Genet Regulatory Networks (1) I was hoping to explore the ways that one could use genomics tools like microarrays, to study genetic regulatory networks. one approach might be to use the data from arrays to explore how to alter gene expression without actually “knowing” exactly what is going on in every part of the network. That is, given expression state A, can we introduce some combination of genes to get to state B.

Other Possible Project Ideas

1) Generate a novel visual or computational representation of nucleic acid or protein sequences and show how this aids in its analysis.

2) Based on sequence data and the abundant biological information that is available to you, construct a minimal genome for life and explain how you arrived at this answer. Is this smaller than that of known organisms?

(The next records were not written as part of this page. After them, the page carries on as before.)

(** * Dxgkrnl host-communication layer: shallow embedding and properties

    The development follows the driver sources under [drivers/hv/dxgkrnl]:
    - [misc.c]       : the wide-string helper [wcsncpy];
    - [dxgvmbus.c]   : status translation, the VM bus channel (pending
                       request list, completion path), the synchronous and
                       asynchronous senders, and the batch allocation create;
    - [dxgadapter.c] : the adapter / device / context / resource /
                       allocation object graph with its reference counts.

    C integers are integers of [Z] with the wrap-around of their width
    written out; C arrays are lists; intrusive lists are lists of records;
    calls into the host, the handle manager and the memory allocator are
    recorded in an event trace, and their results are read from an explicit
    environment. *)

From Stdlib Require Import ZArith Lia Bool String.
From stdpp Require Import base list gmap strings.

Open Scope Z_scope.

(** ** Machine integers *)

Definition wrap_int (x : Z) : Z := (x + 2 ^ 31) mod 2 ^ 32 - 2 ^ 31.
Definition to_u32 (x : Z) : Z := x mod 2 ^ 32.
Definition to_u64 (x : Z) : Z := x mod 2 ^ 64.
Definition wrap_s64 (x : Z) : Z := (x + 2 ^ 63) mod 2 ^ 64 - 2 ^ 63.
(** [size_t] is 64 bits wide on the targets of this driver. *)
Definition to_size_t (x : Z) : Z := to_u64 x.

(** Linux error numbers used by the driver (uapi/asm-generic/errno*.h). *)
Definition EPERM : Z := 1.
Definition ENOENT : Z := 2.
Definition EBADF : Z := 9.
Definition EAGAIN : Z := 11.
Definition ENOMEM : Z := 12.
Definition EACCES : Z := 13.
Definition EEXIST : Z := 17.
Definition ENODEV : Z := 19.
Definition EINVAL : Z := 22.
Definition EOVERFLOW : Z := 75.
Definition EPROTOTYPE : Z := 91.
Definition EOPNOTSUPP : Z := 95.
Definition EINPROGRESS : Z := 115.

(** Result of running a piece of C code whose memory accesses can leave
    their object: [Fault] is an access outside the array, [OutOfFuel] is the
    loop model running out of iterations (shown unreachable below). *)
Inductive outcome (A : Type) : Type :=
| Done (a : A)
| Fault
| OutOfFuel.
Arguments Done {A} a.
Arguments Fault {A}.
Arguments OutOfFuel {A}.

(** ** misc.c *)
Module Misc.

(** [a[i]] as an rvalue, [a[i] = v] as a store; both fault outside [a]. *)
Definition arr_get (a : list Z) (i : Z) : option Z :=
  if i <? 0 then None else a !! Z.to_nat i.

Definition arr_set (a : list Z) (i : Z) (v : Z) : option (list Z) :=
  if (0 <=? i) && (i <? Z.of_nat (length a))
  then Some (<[Z.to_nat i := v]> a)
  else None.

(** The [for] loop of [wcsncpy]: [i] is an [int], [n] a [size_t], so the
    test [i < n] converts [i] to [size_t]. The loop returns the value of [i]
    on exit together with the destination. *)
Fixpoint wcsncpy_loop (fuel : nat) (src : list Z) (n : Z) (i : Z)
    (dest : list Z) : outcome (Z * list Z) :=
  match fuel with
  | O => OutOfFuel
  | S fuel' =>
    if to_size_t i <? n then
      match arr_get src i with
      | None => Fault
      | Some c =>
        match arr_set dest i c with
        | None => Fault
        | Some dest' =>
          if c =? 0 then Done (wrap_int (i + 1), dest')
          else wcsncpy_loop fuel' src n (wrap_int (i + 1)) dest'
        end
      end
    else Done (i, dest)
  end.

Definition wcsncpy (dest src : list Z) (n : Z) : outcome (list Z) :=
  match wcsncpy_loop (S (S (length src))) src n 0 dest with
  | Done (i, dest') =>
    match arr_set dest' (wrap_int (i - 1)) 0 with
    | Some d => Done d
    | None => Fault
    end
  | Fault => Fault
  | OutOfFuel => OutOfFuel
  end.

(** Index of the first null of a wide string, if it has one. *)
Fixpoint find_null (s : list Z) : option nat :=
  match s with
  | [] => None
  | c :: s' => if c =? 0 then Some O else S <$> find_null s'
  end.

(** The destination after the first [i] elements were copied. *)
Definition copied (dest src : list Z) (i : nat) : list Z :=
  take i src ++ drop i dest.


End Misc.

(** ** dxgvmbus.c: status translation *)
Module Status.

(** The NTSTATUS constants named by the [switch] of [ntstatus2int]. They
    are defined in the driver's uapi header, which is not among the sources
    at hand, so the translation takes them as a parameter. *)
Record ntstatus_codes : Type := {
  STATUS_OBJECT_NAME_COLLISION : Z;
  STATUS_NO_MEMORY : Z;
  STATUS_INVALID_PARAMETER : Z;
  STATUS_OBJECT_NAME_INVALID : Z;
  STATUS_OBJECT_NAME_NOT_FOUND : Z;
  STATUS_TIMEOUT : Z;
  STATUS_BUFFER_TOO_SMALL : Z;
  STATUS_DEVICE_REMOVED : Z;
  STATUS_ACCESS_DENIED : Z;
  STATUS_NOT_SUPPORTED : Z;
  STATUS_ILLEGAL_INSTRUCTION : Z;
  STATUS_INVALID_HANDLE : Z;
  STATUS_GRAPHICS_ALLOCATION_BUSY : Z;
  STATUS_OBJECT_TYPE_MISMATCH : Z;
  STATUS_NOT_IMPLEMENTED : Z
}.

(** Modelled from the spec: the macro [NT_SUCCESS] of the absent header.
    The spec calls a host status a failure when it is negative and has the
    translation return non-negative statuses unchanged. *)
Definition NT_SUCCESS (v : Z) : bool := 0 <=? v.

(** A C [switch] whose cases all return: the first label equal to the
    scrutinee selects the result, [default] otherwise. *)
Fixpoint switch (cases : list (Z * Z)) (default : Z) (v : Z) : Z :=
  match cases with
  | [] => default
  | (label, result) :: cases' =>
      if v =? label then result else switch cases' default v
  end.

(** The case labels of [ntstatus2int] in source order, each with the value
    its case returns. *)
Definition ntstatus_cases (c : ntstatus_codes) : list (Z * Z) :=
  [ (STATUS_OBJECT_NAME_COLLISION c, - EEXIST);
    (STATUS_NO_MEMORY c, - ENOMEM);
    (STATUS_INVALID_PARAMETER c, - EINVAL);
    (STATUS_OBJECT_NAME_INVALID c, - ENOENT);
    (STATUS_OBJECT_NAME_NOT_FOUND c, - ENOENT);
    (STATUS_TIMEOUT c, - EAGAIN);
    (STATUS_BUFFER_TOO_SMALL c, - EOVERFLOW);
    (STATUS_DEVICE_REMOVED c, - ENODEV);
    (STATUS_ACCESS_DENIED c, - EACCES);
    (STATUS_NOT_SUPPORTED c, - EPERM);
    (STATUS_ILLEGAL_INSTRUCTION c, - EOPNOTSUPP);
    (STATUS_INVALID_HANDLE c, - EBADF);
    (STATUS_GRAPHICS_ALLOCATION_BUSY c, - EINPROGRESS);
    (STATUS_OBJECT_TYPE_MISMATCH c, - EPROTOTYPE);
    (STATUS_NOT_IMPLEMENTED c, - EPERM) ].

(** [int ntstatus2int(struct ntstatus status)], on [status.v]. *)
Definition ntstatus2int (c : ntstatus_codes) (v : Z) : Z :=
  if NT_SUCCESS v then v
  else switch (ntstatus_cases c) (- EINVAL) v.

(** A parameter is well formed when no two labels coincide: C rejects
    duplicate case labels. *)
Definition codes_wf (c : ntstatus_codes) : Prop :=
  NoDup (ntstatus_cases c).*1.

(** The translation table as the specification words it: the host statuses
    it names and the local error kinds it maps them to. *)
Inductive host_status : Type :=
| name_collision | no_memory | invalid_parameter | name_invalid
| name_not_found | timeout | buffer_too_small | device_removed
| access_denied | not_supported | not_implemented | illegal_instruction
| invalid_handle | allocation_busy | type_mismatch.

Inductive error_kind : Type :=
| AlreadyExists | OutOfMemory | InvalidArgument | NotFound | WouldBlock
| Overflow | NoSuchDevice | PermissionDenied | Unsupported | NotSupported
| BadHandle | InProgress | TypeMismatch.

Definition spec_table (s : host_status) : error_kind :=
  match s with
  | name_collision => AlreadyExists
  | no_memory => OutOfMemory
  | invalid_parameter => InvalidArgument
  | name_invalid | name_not_found => NotFound
  | timeout => WouldBlock
  | buffer_too_small => Overflow
  | device_removed => NoSuchDevice
  | access_denied => PermissionDenied
  | not_supported | not_implemented => Unsupported
  | illegal_instruction => NotSupported
  | invalid_handle => BadHandle
  | allocation_busy => InProgress
  | type_mismatch => TypeMismatch
  end.

(** The NTSTATUS constant that stands for a host status. *)
Definition status_code (c : ntstatus_codes) (s : host_status) : Z :=
  match s with
  | name_collision => STATUS_OBJECT_NAME_COLLISION c
  | no_memory => STATUS_NO_MEMORY c
  | invalid_parameter => STATUS_INVALID_PARAMETER c
  | name_invalid => STATUS_OBJECT_NAME_INVALID c
  | name_not_found => STATUS_OBJECT_NAME_NOT_FOUND c
  | timeout => STATUS_TIMEOUT c
  | buffer_too_small => STATUS_BUFFER_TOO_SMALL c
  | device_removed => STATUS_DEVICE_REMOVED c
  | access_denied => STATUS_ACCESS_DENIED c
  | not_supported => STATUS_NOT_SUPPORTED c
  | not_implemented => STATUS_NOT_IMPLEMENTED c
  | illegal_instruction => STATUS_ILLEGAL_INSTRUCTION c
  | invalid_handle => STATUS_INVALID_HANDLE c
  | allocation_busy => STATUS_GRAPHICS_ALLOCATION_BUSY c
  | type_mismatch => STATUS_OBJECT_TYPE_MISMATCH c
  end.

(** The error number by which the driver reports a local error kind. *)
Definition errno_of_kind (k : error_kind) : Z :=
  match k with
  | AlreadyExists => EEXIST
  | OutOfMemory => ENOMEM
  | InvalidArgument => EINVAL
  | NotFound => ENOENT
  | WouldBlock => EAGAIN
  | Overflow => EOVERFLOW
  | NoSuchDevice => ENODEV
  | PermissionDenied => EACCES
  | Unsupported => EPERM
  | NotSupported => EOPNOTSUPP
  | BadHandle => EBADF
  | InProgress => EINPROGRESS
  | TypeMismatch => EPROTOTYPE
  end.

(** The values the constants have in the NTSTATUS definition of Windows,
    as 32-bit signed integers. All are error statuses, with the two high
    bits set, but [STATUS_TIMEOUT], which is [0x00000102]. *)
Definition nt (hex : Z) : Z := hex - 2 ^ 32.
Definition windows_codes : ntstatus_codes := {|
  STATUS_OBJECT_NAME_COLLISION := nt 0xC0000035;
  STATUS_NO_MEMORY := nt 0xC0000017;
  STATUS_INVALID_PARAMETER := nt 0xC000000D;
  STATUS_OBJECT_NAME_INVALID := nt 0xC0000033;
  STATUS_OBJECT_NAME_NOT_FOUND := nt 0xC0000034;
  STATUS_TIMEOUT := 0x00000102;
  STATUS_BUFFER_TOO_SMALL := nt 0xC0000023;
  STATUS_DEVICE_REMOVED := nt 0xC00002B6;
  STATUS_ACCESS_DENIED := nt 0xC0000022;
  STATUS_NOT_SUPPORTED := nt 0xC00000BB;
  STATUS_ILLEGAL_INSTRUCTION := nt 0xC000001D;
  STATUS_INVALID_HANDLE := nt 0xC0000008;
  STATUS_GRAPHICS_ALLOCATION_BUSY := nt 0xC01E0102;
  STATUS_OBJECT_TYPE_MISMATCH := nt 0xC0000024;
  STATUS_NOT_IMPLEMENTED := nt 0xC0000002
|}.

End Status.

(** ** dxgvmbus.c: the VM bus channel *)
Module Vmbus.

(** What the channel code does to the outside: packets handed to
    [vmbus_sendpacket], sleeps, completions signalled to a waiting sender,
    and [pr_err] messages. *)
Inductive vmbus_event : Type :=
| EvSendPacket (size : Z) (requestid : Z) (completion_requested : bool)
| EvSleep (min_us max_us : Z)
| EvComplete (requestid : Z)
| EvErr (msg : string).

3) Given all the proteins that have been shown to interact and bind to each other, what the is largest complex that can be construct and what possible function could this have?

4) Many technological advances come by making things faster, smaller (higher density) and better. Formulate a design based on published technologies that can improve processes such as sequencing, theoretically, by two orders of magnitude.

5) Is there anything in your own line of research that you can benefit from a computational approach?